TRY IT:
Copy exactly the lines of the records below, and only those lines, beginning with the line that contains "- intros t Hwf." and ending with the line that contains "region; the bytes".

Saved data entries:
(* ===== verification/BitAllocSpec.v ===== *)
(** * Correctness of the bit allocator

    The contract of [BitAlloc] ([BitAllocSpec]) over an abstract view, proved
    for the leaf, lifted through a node, and so for every tower of nodes; then
    first-fit correctness and termination of the contiguous allocation, proved
    once against the contract. *)

From S2P Require Import Prelude BitAlloc.

(** ** The contract *)

(** [wf] is the representation invariant, [free t] the set of free bits. *)
Class BitAllocView (T : Type) := {
  wf : T → Prop;
  free : T → Z → bool }.

(** [t'] is [t] with the bits of [[s, e)] all set to [v]. *)
Definition range_set {T} `{BitAllocView T} (t t' : T) (s e : Z) (v : bool) : Prop :=
  wf t' ∧ ∀ j, free t' j = if (s <=? j) && (j <? e) then v else free t j.

(** [k] is the lowest free bit of [t] that is not below [from]. *)
Definition lowest_free {T} `{BitAllocView T} (t : T) (from k : Z) : Prop :=
  from <= k ∧ free t k = true ∧ ∀ j, from <= j < k → free t j = false.

Class BitAllocSpec (T : Type) {ops : BitAlloc T} {V : BitAllocView T} : Prop := {
  cap_pos : 0 < CAP T;
  wf_DEFAULT : wf (DEFAULT : T);
  free_DEFAULT k : free (DEFAULT : T) k = false;
  free_range (t : T) k : wf t → free t k = true → 0 <= k < CAP T;
  is_empty_spec (t : T) : wf t → is_empty t = true ↔ ∀ k, free t k = false;
  test_spec (t : T) k : wf t → 0 <= k < CAP T → test t k = Ret (free t k);
  alloc_spec (t : T) : wf t →
    (∃ k t', alloc t = Ret (Some k, t') ∧ lowest_free t 0 k ∧
             range_set t t' k (k + 1) false) ∨
    (alloc t = Ret (None, t) ∧ ∀ k, free t k = false);
  dealloc_spec (t : T) k : wf t → 0 <= k < CAP T →
    if free t k then dealloc t k = Panic
    else ∃ t', dealloc t k = Ret t' ∧ range_set t t' k (k + 1) true;
  insert_spec (t : T) s e : wf t → 0 <= s < e → e <= CAP T →
    ∃ t', insert t s e = Ret t' ∧ range_set t t' s e true;
  remove_spec (t : T) s e : wf t → 0 <= s < e → e <= CAP T →
    ∃ t', remove t s e = Ret t' ∧ range_set t t' s e false;
  next_spec (t : T) k : wf t → 0 <= k →
    (∃ j, next t k = Ret (Some j) ∧ lowest_free t k j) ∨
    (next t k = Ret None ∧ ∀ j, k <= j → free t j = false) }.

#[export] Instance BitAlloc16_view : BitAllocView BitAlloc16 := {
  wf ba := word 16 (bits16 ba);
  free ba k := (0 <=? k) && Z.testbit (bits16 ba) k }.

#[export] Instance BitAllocCascade16_view {BF : BitFieldU16} {T} `{BitAlloc T, BitAllocView T} :
    BitAllocView (BitAllocCascade16 T) := {
  wf ba := word 16 (bitset ba) ∧ length (sub ba) = 16%nat ∧
           ∀ i x, sub ba !! i = Some x →
                  wf x ∧ Z.testbit (bitset ba) (Z.of_nat i) = negb (is_empty x);
  free ba k := (0 <=? k) && match sub ba !! Z.to_nat (k / CAP T) with
                            | Some x => free x (k mod CAP T)
                            | None => false
                            end }.

#[export] Instance Tower_view {BF : BitFieldU16} (n : nat) : BitAllocView (Tower n) :=
  nat_rect (λ n, BitAllocView (Tower n)) BitAlloc16_view
    (λ n V, @BitAllocCascade16_view BF (Tower n) (Tower_ops n) V) n.

(** The bit numbers of a view are first-fit for [size] and [align_log2]: the
    block at [base] is free, aligned and inside the bitmap. *)
Definition fits {T} `{BitAlloc T, BitAllocView T} (t : T) (size align_log2 base : Z) : Prop :=
  0 <= base ∧ base + size <= CAP T ∧ base mod 2 ^ align_log2 = 0 ∧
  ∀ j, base <= j < base + size → free t j = true.

(** ** The leaf *)

Section leaf.
Context {BF : BitFieldU16} {BFS : BitFieldSpec BF}.

Lemma leaf_free_high (t : BitAlloc16) k : wf t → 16 <= k → free t k = false.
Proof. intros Hwf ?. simpl. zcases. by apply (testbit_high 16). Qed.

Lemma leaf_alloc_spec (t : BitAlloc16) : wf t →
  (∃ k t', alloc t = Ret (Some k, t') ∧ lowest_free t 0 k ∧
           range_set t t' k (k + 1) false) ∨
  (alloc t = Ret (None, t) ∧ ∀ k, free t k = false).
Proof.
  intros Hwf. cbn [alloc BitAlloc16_ops]. unfold leaf_alloc.
  destruct (trailing_zeros_spec 16 (bits16 t)) as [[Htz H0]|(Htz&H1&H0)].
  - right. rewrite Htz. split; [done|]. intros k.
    destruct (decide (16 <= k)); [by apply leaf_free_high|].
    simpl. zcases. apply H0. lia.
  - left. set (k := trailing_zeros 16 (bits16 t)) in *.
    destruct (Z.ltb_spec k 16); [|lia].
    destruct (set_bit_spec (bits16 t) k false) as (v&Hv&Hw&Hb); [done|lia|].
    rewrite Hv. eexists _, _. split; [done|]. split.
    + split_and!; simpl; [lia|zcases|]. intros j ?. zcases. apply H0. lia.
    + split; [done|]. intros j. simpl. zcases; rewrite Hb by lia; zcases.
Qed.

Lemma leaf_set_bits (t : BitAlloc16) s e x v : wf t → 0 <= s < e → e <= 16 →
  word (e - s) x → (∀ j, 0 <= j < e - s → Z.testbit x j = v) →
  ∃ b, set_bits (bits16 t) s e x = Ret b ∧ range_set t (mkBitAlloc16 b) s e v.
Proof.
  intros Hwf ?? Hx Hv. destruct (set_bits_spec (bits16 t) s e x) as (b&Hb&Hw&Ht); try done.
  exists b. split; [done|]. split; [done|]. intros j. simpl. zcases; rewrite Ht by lia; zcases.
  apply Hv. lia.
Qed.

Lemma leaf_insert_spec (t : BitAlloc16) s e : wf t → 0 <= s < e → e <= 16 →
  ∃ t', insert t s e = Ret t' ∧ range_set t t' s e true.
Proof.
  intros. cbn [insert BitAlloc16_ops]. unfold leaf_insert.
  destruct (get_bits_spec 0xffff s e) as (r&Hr&Hw&Hb); [done|lia|lia|]. run Hr.
  destruct (leaf_set_bits t s e r true) as (b&Hs&?); [done..| |].
  { intros j ?. rewrite Hb by lia. change 0xffff with (Z.ones 16).
    apply Z.ones_spec_low. lia. }
  run Hs. eauto.
Qed.

Lemma leaf_remove_spec (t : BitAlloc16) s e : wf t → 0 <= s < e → e <= 16 →
  ∃ t', remove t s e = Ret t' ∧ range_set t t' s e false.
Proof.
  intros. cbn [remove BitAlloc16_ops]. unfold leaf_remove.
  destruct (leaf_set_bits t s e 0 false) as (b&Hs&?); [done..| | |].
  { unfold word. pose proof (Z.pow_pos_nonneg 2 (e - s)). lia. }
  { intros. apply Z.testbit_0_l. }
  run Hs. eauto.
Qed.

Lemma leaf_dealloc_spec (t : BitAlloc16) k : wf t → 0 <= k < 16 →
  if free t k then dealloc t k = Panic
  else ∃ t', dealloc t k = Ret t' ∧ range_set t t' k (k + 1) true.
Proof.
  intros Hwf Hk. cbn [dealloc free BitAlloc16_ops BitAlloc16_view].
  unfold leaf_dealloc, leaf_test. rewrite get_bit_spec by done. rewrite bind_Ret.
  destruct (Z.leb_spec 0 k); [|lia]. simpl.
  destruct (Z.testbit (bits16 t) k) eqn:Hb; [done|]. simpl.
  destruct (set_bit_spec (bits16 t) k true) as (v&Hv&Hw&Hb'); [done..|]. run Hv.
  eexists. split; [done|]. split; [done|]. intros j. simpl.
  zcases; rewrite Hb' by lia; zcases.
Qed.

Lemma leaf_next_find (t : BitAlloc16) k n : wf t → 0 <= k → k + Z.of_nat n <= 16 →
  find_map_from (λ i, b ← get_bit (bits16 t) i;
                      Ret (if b : bool then Some i else None)) k n
  = Ret (find_from (Z.testbit (bits16 t)) k n).
Proof.
  intros Hwf. revert k. induction n as [|n IH]; intros k ??; simpl; [done|].
  rewrite get_bit_spec by (done || lia). rewrite !bind_Ret.
  destruct (Z.testbit _ k); [done|]. apply IH; lia.
Qed.

Lemma leaf_next_spec (t : BitAlloc16) k : wf t → 0 <= k →
  (∃ j, next t k = Ret (Some j) ∧ lowest_free t k j) ∨
  (next t k = Ret None ∧ ∀ j, k <= j → free t j = false).
Proof.
  intros Hwf Hk. cbn [next BitAlloc16_ops]. unfold leaf_next.
  destruct (decide (k < 16)).
  - rewrite leaf_next_find by (done || lia).
    destruct (find_from _ _ _) as [j|] eqn:Hf.
    + apply find_from_Some in Hf as (?&Hj&Hlow). left. exists j. split; [done|].
      split_and!; [lia|simpl; zcases|]. intros i ?. simpl. zcases. apply Hlow. lia.
    + right. split; [done|]. intros j ?. destruct (decide (16 <= j)).
      { by apply leaf_free_high. }
      simpl. zcases. eapply find_from_None; [done|lia].
  - replace (Z.to_nat (16 - k)) with O by lia. right. split; [done|].
    intros. apply leaf_free_high; [done|lia].
Qed.

#[export] Instance BitAlloc16_spec : BitAllocSpec BitAlloc16.
Proof.
  split.
  - done.
  - done.
  - intros k. simpl. rewrite Z.testbit_0_l. apply andb_false_r.
  - intros t k Hwf Hf. destruct (decide (16 <= k)).
    { by rewrite leaf_free_high in Hf. }
    simpl in *. destruct (Z.leb_spec 0 k); [lia|done].
  - intros t Hwf. simpl. unfold leaf_is_empty. rewrite Z.eqb_eq.
    rewrite <- (word_bits_zero 16) by done. split; intros Hz k.
    + destruct (decide (16 <= k)); [by apply leaf_free_high|].
      simpl. zcases. apply Hz. lia.
    + intros ?. specialize (Hz k). simpl in Hz. destruct (Z.leb_spec 0 k); [done|lia].
  - intros t k Hwf Hk. simpl. unfold leaf_test. simpl in Hk.
    rewrite get_bit_spec by done. zcases.
  - apply leaf_alloc_spec.
  - apply leaf_dealloc_spec.
  - apply leaf_insert_spec.
  - apply leaf_remove_spec.
  - apply leaf_next_spec.
Qed.
End leaf.
(** ** Properties *)

(** C4. After [init] the frames of the memory regions are shared between the
    allocator and the live [Frame]s, whatever allocations and drops follow: an
    index is free or in exactly one live frame, and only if it belongs to a
    region; the bytes of two live frames never meet and lie in the configured
    memory; dropping any live frame succeeds, and [Frame::new] fails only when
    no frame is free. *)
Theorem frames_conserved {A} {ops : BitAlloc A} {V : BitAllocView A} {BS : BitAllocSpec A}
    {cfg : PageFrameConfig} {CO : ConfigOk cfg (CAP A)} (regions : list (Z * Z)) :
  CAP A <= 2 ^ 62 → Forall region_ok regions →
  ∃ a0, frame_init regions (DEFAULT : A) = Ret (tt, a0) ∧
  ∀ a live, rtc frame_step (a0, []) (a, live) →
    (∀ i, Z.b2z (free a i) + owners live i = Z.b2z (regions_have regions i)) ∧
    (∀ fr1 fr2 rest, live ≡ₚ fr1 :: fr2 :: rest → frames_apart fr1 fr2) ∧
    (∀ fr live', live ≡ₚ fr :: live' →
       base_paddr <= start_paddr fr ∧
       start_paddr fr + frame_count fr * PAGE_SIZE <= base_paddr + CAP A * PAGE_SIZE ∧
       ∃ a', frame_drop fr a = Ret (tt, a')) ∧
    (frame_new a = Ret (None, a) ↔ ∀ i, free a i = false).
Proof.
  intros Hcap Hr. destruct (frame_init_spec regions DEFAULT wf_DEFAULT Hr) as (a0&Ha0&Hwf&Hf).
  exists a0. split; [done|]. intros a live Hsteps.
  assert (frames_inv (regions_have regions) a live) as Hinv.
  { apply (frame_steps_inv _ _ _ Hcap Hsteps). split; [done|]. split; [by constructor|].
    intros i. simpl. rewrite Hf, free_DEFAULT, orb_false_r. lia. }
  split_and!.
  - by destruct Hinv as (_&_&?).
  - intros. by eapply frames_inv_apart.
  - intros fr live' Hp. destruct (frame_drop_spec _ _ _ _ _ Hinv Hp) as (a'&Hd&_).
    pose proof Hinv as (_&Hlive&_). rewrite Hp in Hlive.
    inversion_clear Hlive as [|?? (?&?&?&Hp1) _]. rewrite Hp1. unfold PAGE_SIZE.
    split_and!; [lia|lia|by exists a'].
  - destruct (frame_new_spec _ _ _ Hinv) as [(fr&a'&Hn&(_&_&Hc)&_)|[Hn Hno]]; [|done].
    rewrite Hn. split; [done|]. intros Hno. exfalso.
    destruct (alloc_spec a) as [(k&a''&Ha&(_&Hk&_)&_)|[Ha _]];
      [by destruct Hinv|by rewrite Hno in Hk|].
    unfold frame_new, alloc_frame, locked, mbind, M_bind in Hn. rewrite Ha in Hn. by simplify_eq.
Qed.

Section frames_conserved_at.
Import BitFieldModel.

#[local] Existing Instance KernelConfig.
#[local] Instance kernel_alloc_spec : BitAllocSpec (Tower 5) := proj2 (tower_spec 5 ltac:(lia)).
Lemma kernel_cap : CAP (Tower 5) <= 16 ^ 6.
Proof. by rewrite (proj1 (tower_spec 5 ltac:(lia))). Qed.

#[local] Instance kernel_config_ok : ConfigOk KernelConfig (CAP (Tower 5)) :=
  KernelConfig_ok (CAP (Tower 5)) kernel_cap.

(** The kernel's [BitAlloc16M] over one region of memory. *)
Lemma frames_conserved_witness :
  ∃ a0 : Tower 5, frame_init [(0x80200000, 0x88000000)] (DEFAULT : Tower 5) = Ret (tt, a0) ∧
  ∀ a live, rtc frame_step (a0, []) (a, live) →
    ∀ i, Z.b2z (free a i) + owners live i = Z.b2z (regions_have [(0x80200000, 0x88000000)] i).
Proof.
  destruct (frames_conserved (A := Tower 5) [(0x80200000, 0x88000000)]) as (a0&Ha0&H).
  - vm_compute. congruence.
  - repeat constructor; vm_compute; congruence.
  - exists a0. split; [exact Ha0|]. intros a live Hs. exact (proj1 (H a live Hs)).
Defined.
End frames_conserved_at.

REPLY TO THE EXERCISE:
  - intros t Hwf. simpl. unfold leaf_is_empty. rewrite Z.eqb_eq.
    rewrite <- (word_bits_zero 16) by done. split; intros Hz k.
    + destruct (decide (16 <= k)); [by apply leaf_free_high|].
      simpl. zcases. apply Hz. lia.
    + intros ?. specialize (Hz k). simpl in Hz. destruct (Z.leb_spec 0 k); [done|lia].
  - intros t k Hwf Hk. simpl. unfold leaf_test. simpl in Hk.
    rewrite get_bit_spec by done. zcases.
  - apply leaf_alloc_spec.
  - apply leaf_dealloc_spec.
  - apply leaf_insert_spec.
  - apply leaf_remove_spec.
  - apply leaf_next_spec.
Qed.
End leaf.
(** ** Properties *)

(** C4. After [init] the frames of the memory regions are shared between the
    allocator and the live [Frame]s, whatever allocations and drops follow: an
    index is free or in exactly one live frame, and only if it belongs to a
    region; the bytes of two live frames never meet and lie in the configured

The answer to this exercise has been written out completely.